◆ **Task to complete**
Find the line with "(bits_per_sample samples_per_buffer number_of_channels" and the line with "evs = [Buffer.KVirtualAlloc" in the entries below; output exactly those two lines, every line between them, and no others.

################

Lemma set_commit_get_witness :
  AlazarParameter.get
    (AlazarParameter._set_updated
       (Fixture.field "mode" Fixture.mode_table (Some 0x400) false))
  = inr (PStr "TS").
Proof.
  apply (set_commit_get
           (Fixture.field "mode" Fixture.mode_table (Some 0x200) true)
           (Fixture.field "mode" Fixture.mode_table (Some 0x400) false)
           (PStr "TS") 0x400);
    vm_compute; reflexivity.
Defined.

(** ** Buffers: release *)

(** X3. A buffer that [__init__] built and nobody released: the finalizer
    hands back to the host exactly the address [VirtualAlloc] returned,
    once, logs the leak warning and leaves the buffer marked as not
    allocated. *)
Theorem del_releases_leaked_buffer (h : Buffer.host)
    (bits_per_sample samples_per_buffer number_of_channels : Z)
    (b : Buffer.t) (evs : list Buffer.kernel_event) :
  Buffer.__init__ h bits_per_sample samples_per_buffer number_of_channels
  = (inr b, evs) ->
  exists a sz,
    evs = [Buffer.KVirtualAlloc 0 sz 0x1000 0x4 (Some a)]
    /\ Buffer.__del__ b
       = ({| Buffer.addr := a; Buffer.buffer := Buffer.buffer b;
             Buffer._allocated := false |},
          [Buffer.KVirtualFree a 0 0x8000], [Buffer.leak_msg]).
Proof.
  unfold Buffer.__init__. cbv zeta.
  destruct (negb (bool_decide (bits_per_sample = 8))); [discriminate |].
  destruct (negb (bool_decide (Buffer.os_name h = "nt"))); [discriminate |].
  change (Buffer.c_long 4096) with 4096.
  change (Buffer.c_long 4) with 4.
  destruct (Buffer.VirtualAlloc h 0 _ 4096 4) as [a |]; [| discriminate].
  case_bool_decide; [discriminate |].
  intros [= <- <-]. eexists _, _. split; reflexivity.
Qed.

Lemma del_releases_leaked_buffer_witness :
  Buffer.__del__ (Buffer.mk 65536 8192 true)
  = (Buffer.mk 65536 8192 false,
     [Buffer.KVirtualFree 65536 0 0x8000], [Buffer.leak_msg]).
Proof.
  destruct (del_releases_leaked_buffer Fixture.windows 8 4096 2
              (Buffer.mk 65536 8192 true)
              [Buffer.KVirtualAlloc 0 8192 0x1000 0x4 (Some 65536)])
    as (a & sz & Hevs & Hdel).
  - vm_compute. reflexivity.
  - injection Hevs as _ <-. exact Hdel.
Defined.

(** ** Buffers: release *)

Lemma buffer_run_released cs b :
  Buffer._allocated b = false ->
  buffer_run cs b
  = (b,
     replicate (List.length (List.filter is_free_mem cs))
       (Buffer.KVirtualFree (Buffer.addr b) 0 0x8000),
     []).
Proof.
  revert b. induction cs as [| c cs IH]; intros b Hb; [reflexivity |].
  destruct b as [a n al]. cbn in Hb. subst al.
  destruct c; cbn [buffer_run Buffer.free_mem Buffer.__del__
                   Buffer._allocated Buffer.addr Buffer.buffer];
    rewrite IH by reflexivity; reflexivity.
Qed.

(** X4. Release is guarded in the finalizer only.  In any sequence of
    [free_mem] calls and finalizer runs on a buffer, [free_mem] hands the
    address of the buffer to the host each time it is called, released
    already or not, and the finalizer does so only when it comes first and
    finds the buffer allocated, which is also the only case in which the
    leak warning is logged.  After the first call the buffer is marked as
    not allocated; its address and length never change. *)
Theorem buffer_release_count (cs : list buffer_call) (b : Buffer.t) :
  let '(b', evs, ws) := buffer_run cs b in
  evs = replicate
          (List.length (List.filter is_free_mem cs)
           + (if finalizer_releases cs b then 1 else 0))%nat
          (Buffer.KVirtualFree (Buffer.addr b) 0 0x8000)
  /\ ws = (if finalizer_releases cs b then [Buffer.leak_msg] else [])
  /\ Buffer.addr b' = Buffer.addr b
  /\ Buffer.buffer b' = Buffer.buffer b
  /\ Buffer._allocated b'
     = match cs with [] => Buffer._allocated b | _ => false end.
Proof.
  destruct cs as [| c cs]; [repeat split |].
  destruct b as [a n al].
  destruct c; [| destruct al];
    cbn [buffer_run Buffer.free_mem Buffer.__del__ finalizer_releases
         Buffer._allocated Buffer.addr Buffer.buffer];
    rewrite buffer_run_released by reflexivity;
    cbn [List.filter is_free_mem List.length Buffer.addr Buffer.buffer
         Buffer._allocated];
    rewrite ?Nat.add_0_r, ?Nat.add_1_r; repeat split.
Qed.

################

◆ **Response area**
    (bits_per_sample samples_per_buffer number_of_channels : Z)
    (b : Buffer.t) (evs : list Buffer.kernel_event) :
  Buffer.__init__ h bits_per_sample samples_per_buffer number_of_channels
  = (inr b, evs) ->
  exists a sz,
    evs = [Buffer.KVirtualAlloc 0 sz 0x1000 0x4 (Some a)]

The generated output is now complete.